- **EXERCISE DETAILS**: The records that follow must be repeated verbatim, every one of them.

- **DATASET ENTRIES**:

(** X7.  The template loop of [plot] ends exactly for templates made of
    ['cmd'] placeholders only: such a template yields the command body
    once per placeholder, within as many passes as it has entries; any
    other template keeps the loop running for ever. *)
Theorem expand_nextcmd_ends_only_for_placeholders (nextcmd codes : list string) :
  if forallb (fun c => String.eqb c "cmd") nextcmd
  then expand_nextcmd (length nextcmd) 0 nextcmd codes []
       = Ret (concat (replicate (length nextcmd) codes))
  else forall fuel : nat, expand_nextcmd fuel 0 nextcmd codes [] = Timeout.
Proof.
  destruct (forallb (fun c => String.eqb c "cmd") nextcmd) eqn:E.
  - rewrite (forallb_cmd_replicate _ E) at 2.
    rewrite expand_nextcmd_all_cmd by lia.
    rewrite Nat.sub_0_r. reflexivity.
  - intros fuel. destruct (forallb_cmd_false _ E) as (c & Hin & Hne).
    eapply expand_nextcmd_literal_diverges; eassumption.
Qed.

Lemma substitute_pattern_app (subs : gmap string (list string))
    (pattern : list string) :
  forall newkeys : list string,
    substitute_pattern subs pattern newkeys
    = newkeys ++ substitute_pattern subs pattern [].
Proof.
  induction pattern as [|p ps IH]; intros newkeys; simpl.
  - rewrite app_nil_r. reflexivity.
  - destruct (subs !! p) as [v|].
    + rewrite IH, (IH v), <- app_assoc. reflexivity.
    + rewrite IH, (IH [p]), <- app_assoc. reflexivity.
Qed.

Lemma submenu_body_settled (re_match : string -> string -> bool)
    (command : string) (ms ms' : MenuState) (k : string) :
  submenu_settled command ms ->
  submenu_body re_match command ms k = Ret ms' ->
  submenu_settled command ms'.
Proof.
  intros Hs. unfold submenu_body.
  destruct (re_match k command); [|intros [= <-]; exact Hs].
  destruct command as [|c rest]; [discriminate|].
  destruct (String.eqb (mn_last_submenu ms) EmptyString);
    [|destruct (String.eqb_spec (mn_last_submenu ms) (String c EmptyString)) as [E|_]];
    simpl; intros [= <-]; right; exists c, rest; simpl; auto.
Qed.

Lemma submenu_loop_settled (re_match : string -> string -> bool)
    (command : string) (submenukeys : list string) :
  forall ms ms' : MenuState,
    submenu_settled command ms ->
    submenu_loop re_match command submenukeys ms = Ret ms' ->
    submenu_settled command ms'.
Proof.
  induction submenukeys as [|k ks IH]; intros ms ms' Hs; simpl.
  - intros [= <-]. exact Hs.
  - intros H. apply res_bind_ret_inv in H. destruct H as (ms1 & H1 & H2).
    eapply IH; [|exact H2]. eapply submenu_body_settled; eassumption.
Qed.

Lemma no_submenu_last (command : string) (ms : MenuState) :
  submenu_settled command ms ->
  mn_last_submenu (no_submenu command ms) = EmptyString
  \/ exists c rest,
       command = String c rest /\ rest <> EmptyString
       /\ mn_last_submenu (no_submenu command ms) = String c EmptyString.
Proof.
  unfold no_submenu. intros [Hn|(c & rest & Hc & Hl & Hj)].
  - rewrite Hn. left. reflexivity.
  - rewrite Hj. destruct rest as [|b rest']; [left; reflexivity|].
    right. exists c, (String b rest'). split; [exact Hc|]. split; [discriminate|exact Hl].
Qed.
(** * pymrio.tools.ntnu: the NTNU mat-file parser [parse_mat]

    A shallow embedding of [src/pymrio/tools/ntnu.py] and the properties of
    its one function, [parse_mat].

    The module is ordinary dynamically typed Python, so the embedding is a
    small value universe ([pyval]), an exception type ([exn]), a pure error
    monad ([outcome]) for the expressions that read the loaded container,
    and a state-and-error monad ([M]) for the statements that touch the
    interpreter state: the module namespace, the object heap, the files
    [scipy.io.loadmat] can read and the trace of input/output events. *)

From stdpp Require Import gmap strings list.
From Stdlib Require Import ZArith Ascii.
(** * Order repository over Redis: a shallow embedding

    The Go package [order] stores orders in Redis through the go-redis
    client: one string key ["order:<id>"] per order and one set ["orders"]
    that indexes the keys.  This file embeds

    - the Redis commands the repository sends (the key space, the replies),
    - the part of the go-redis client the repository calls (typed commands,
      the [TxPipeline] queue and its [Exec]),
    - the five repository methods, statement by statement,

    and then states and proves the properties of the repository. *)

From Stdlib Require Import Ascii.
From stdpp Require Import gmap strings list fin_maps pretty.

Open Scope string_scope.

(** ** Go errors *)

(** The [error] values that flow through the package.  [Errorf format cause]
    is [fmt.Errorf(format + ": %w", cause)]: a wrapper that keeps its cause. *)
Inductive goerr : Type :=
  | redis_Nil                       (* redis.Nil, the nil reply *)
  | RedisError (msg : string)       (* an error reply of the server *)
  | NetError                        (* a transport failure *)
  | JSONError (msg : string)        (* an encoding/json failure *)
  | ErrNotExist                     (* errors.New("order does not exist") *)
  | Errorf (format : string) (cause : goerr).

(** A Go [error] is a possibly nil interface value. *)
Abbreviation error := (option goerr).

#[global] Instance goerr_eq_dec : EqDecision goerr.
Proof. solve_decision. Defined.

(** [errors.Is(err, target)]: walks the chain of [%w] wrappers. *)
Fixpoint errors_Is_chain (err target : goerr) : bool :=
  if decide (err = target) then true
  else match err with
       | Errorf _ cause => errors_Is_chain cause target
       | _ => false
       end.

Definition errors_Is (err : error) (target : goerr) : bool :=
  match err with
  | None => false
  | Some e => errors_Is_chain e target
  end.

(** ** The Redis server *)

(** A key holds a string or a set of strings. *)
Inductive rvalue : Type :=
  | RString (s : string)
  | RSet (members : gset string).

Abbreviation keyspace := (gmap string rvalue).

(** The commands the repository sends.  [SSCAN] always carries [MATCH "*"],
    which accepts every member, so the pattern is not a field; its [COUNT]
    is optional. *)
Inductive command : Type :=
  | SETNX (key value : string)
  | SET_XX (key value : string)
  | GET (key : string)
  | DEL (key : string)
  | SADD (key member : string)
  | SREM (key member : string)
  | SSCAN (key : string) (cursor : N) (count : option Z)
  | MGET (keys : list string).

Inductive reply : Type :=
  | Integer (n : Z)
  | Bulk (s : string)
  | Null
  | Status (s : string)
  | ScanPage (cursor : N) (members : list string)
  | Values (xs : list (option string))
  | Error (msg : string).

Definition WRONGTYPE : string :=
  "WRONGTYPE Operation against a key holding the wrong kind of value".

(** How the server walks a set: from the set, the cursor and the count hint
    to a page of candidates and the next cursor.  Redis leaves the order and
    the page size to the encoding of the set, so the walk is a parameter of
    the server. *)
Definition scan_policy : Type := gset string → N → Z → list string * N.

(** A set in a compact encoding is returned whole by the first call. *)
Definition scan_whole : scan_policy := λ m _ _, (elements m, 0%N).

(** The value [MGET] returns for one key: nil for a missing key and for a key
    that does not hold a string. *)
Definition mget_one (d : keyspace) (key : string) : option string :=
  match d !! key with
  | Some (RString s) => Some s
  | _ => None
  end.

- **RESPONSE TO THIS TASK**:
(** X7.  The template loop of [plot] ends exactly for templates made of
    ['cmd'] placeholders only: such a template yields the command body
    once per placeholder, within as many passes as it has entries; any
    other template keeps the loop running for ever. *)
Theorem expand_nextcmd_ends_only_for_placeholders (nextcmd codes : list string) :
  if forallb (fun c => String.eqb c "cmd") nextcmd
  then expand_nextcmd (length nextcmd) 0 nextcmd codes []
       = Ret (concat (replicate (length nextcmd) codes))
  else forall fuel : nat, expand_nextcmd fuel 0 nextcmd codes [] = Timeout.
Proof.
  destruct (forallb (fun c => String.eqb c "cmd") nextcmd) eqn:E.
  - rewrite (forallb_cmd_replicate _ E) at 2.
    rewrite expand_nextcmd_all_cmd by lia.
    rewrite Nat.sub_0_r. reflexivity.
  - intros fuel. destruct (forallb_cmd_false _ E) as (c & Hin & Hne).
    eapply expand_nextcmd_literal_diverges; eassumption.
Qed.

Lemma substitute_pattern_app (subs : gmap string (list string))
    (pattern : list string) :
  forall newkeys : list string,
    substitute_pattern subs pattern newkeys
    = newkeys ++ substitute_pattern subs pattern [].
Proof.
  induction pattern as [|p ps IH]; intros newkeys; simpl.
  - rewrite app_nil_r. reflexivity.
  - destruct (subs !! p) as [v|].
    + rewrite IH, (IH v), <- app_assoc. reflexivity.
    + rewrite IH, (IH [p]), <- app_assoc. reflexivity.
Qed.

Lemma submenu_body_settled (re_match : string -> string -> bool)
    (command : string) (ms ms' : MenuState) (k : string) :
  submenu_settled command ms ->
  submenu_body re_match command ms k = Ret ms' ->
  submenu_settled command ms'.
Proof.
  intros Hs. unfold submenu_body.
  destruct (re_match k command); [|intros [= <-]; exact Hs].
  destruct command as [|c rest]; [discriminate|].
  destruct (String.eqb (mn_last_submenu ms) EmptyString);
    [|destruct (String.eqb_spec (mn_last_submenu ms) (String c EmptyString)) as [E|_]];
    simpl; intros [= <-]; right; exists c, rest; simpl; auto.
Qed.

Lemma submenu_loop_settled (re_match : string -> string -> bool)
    (command : string) (submenukeys : list string) :
  forall ms ms' : MenuState,
    submenu_settled command ms ->
    submenu_loop re_match command submenukeys ms = Ret ms' ->
    submenu_settled command ms'.
Proof.
  induction submenukeys as [|k ks IH]; intros ms ms' Hs; simpl.
  - intros [= <-]. exact Hs.
  - intros H. apply res_bind_ret_inv in H. destruct H as (ms1 & H1 & H2).
    eapply IH; [|exact H2]. eapply submenu_body_settled; eassumption.
Qed.

Lemma no_submenu_last (command : string) (ms : MenuState) :
  submenu_settled command ms ->
  mn_last_submenu (no_submenu command ms) = EmptyString
  \/ exists c rest,
       command = String c rest /\ rest <> EmptyString
       /\ mn_last_submenu (no_submenu command ms) = String c EmptyString.
Proof.
  unfold no_submenu. intros [Hn|(c & rest & Hc & Hl & Hj)].
  - rewrite Hn. left. reflexivity.
  - rewrite Hj. destruct rest as [|b rest']; [left; reflexivity|].
    right. exists c, (String b rest'). split; [exact Hc|]. split; [discriminate|exact Hl].
Qed.
(** * pymrio.tools.ntnu: the NTNU mat-file parser [parse_mat]

    A shallow embedding of [src/pymrio/tools/ntnu.py] and the properties of
    its one function, [parse_mat].

    The module is ordinary dynamically typed Python, so the embedding is a
    small value universe ([pyval]), an exception type ([exn]), a pure error
    monad ([outcome]) for the expressions that read the loaded container,
    and a state-and-error monad ([M]) for the statements that touch the
    interpreter state: the module namespace, the object heap, the files
    [scipy.io.loadmat] can read and the trace of input/output events. *)

From stdpp Require Import gmap strings list.
From Stdlib Require Import ZArith Ascii.
(** * Order repository over Redis: a shallow embedding

    The Go package [order] stores orders in Redis through the go-redis
    client: one string key ["order:<id>"] per order and one set ["orders"]
    that indexes the keys.  This file embeds

    - the Redis commands the repository sends (the key space, the replies),
    - the part of the go-redis client the repository calls (typed commands,
      the [TxPipeline] queue and its [Exec]),
    - the five repository methods, statement by statement,

    and then states and proves the properties of the repository. *)

From Stdlib Require Import Ascii.
From stdpp Require Import gmap strings list fin_maps pretty.

Open Scope string_scope.

(** ** Go errors *)

(** The [error] values that flow through the package.  [Errorf format cause]
    is [fmt.Errorf(format + ": %w", cause)]: a wrapper that keeps its cause. *)
Inductive goerr : Type :=
  | redis_Nil                       (* redis.Nil, the nil reply *)
  | RedisError (msg : string)       (* an error reply of the server *)
  | NetError                        (* a transport failure *)
  | JSONError (msg : string)        (* an encoding/json failure *)
  | ErrNotExist                     (* errors.New("order does not exist") *)
  | Errorf (format : string) (cause : goerr).

(** A Go [error] is a possibly nil interface value. *)
Abbreviation error := (option goerr).

#[global] Instance goerr_eq_dec : EqDecision goerr.
Proof. solve_decision. Defined.

(** [errors.Is(err, target)]: walks the chain of [%w] wrappers. *)
Fixpoint errors_Is_chain (err target : goerr) : bool :=
  if decide (err = target) then true
  else match err with
       | Errorf _ cause => errors_Is_chain cause target
       | _ => false
       end.

Definition errors_Is (err : error) (target : goerr) : bool :=
  match err with
  | None => false
  | Some e => errors_Is_chain e target
  end.

(** ** The Redis server *)

(** A key holds a string or a set of strings. *)
Inductive rvalue : Type :=
  | RString (s : string)
  | RSet (members : gset string).

Abbreviation keyspace := (gmap string rvalue).

(** The commands the repository sends.  [SSCAN] always carries [MATCH "*"],
    which accepts every member, so the pattern is not a field; its [COUNT]
    is optional. *)
Inductive command : Type :=
  | SETNX (key value : string)
  | SET_XX (key value : string)
  | GET (key : string)
  | DEL (key : string)
  | SADD (key member : string)
  | SREM (key member : string)
  | SSCAN (key : string) (cursor : N) (count : option Z)
  | MGET (keys : list string).

Inductive reply : Type :=
  | Integer (n : Z)
  | Bulk (s : string)
  | Null
  | Status (s : string)
  | ScanPage (cursor : N) (members : list string)
  | Values (xs : list (option string))
  | Error (msg : string).

Definition WRONGTYPE : string :=
  "WRONGTYPE Operation against a key holding the wrong kind of value".

(** How the server walks a set: from the set, the cursor and the count hint
    to a page of candidates and the next cursor.  Redis leaves the order and
    the page size to the encoding of the set, so the walk is a parameter of
    the server. *)
Definition scan_policy : Type := gset string → N → Z → list string * N.

(** A set in a compact encoding is returned whole by the first call. *)
Definition scan_whole : scan_policy := λ m _ _, (elements m, 0%N).

(** The value [MGET] returns for one key: nil for a missing key and for a key
    that does not hold a string. *)
Definition mget_one (d : keyspace) (key : string) : option string :=
  match d !! key with
  | Some (RString s) => Some s
  | _ => None
  end.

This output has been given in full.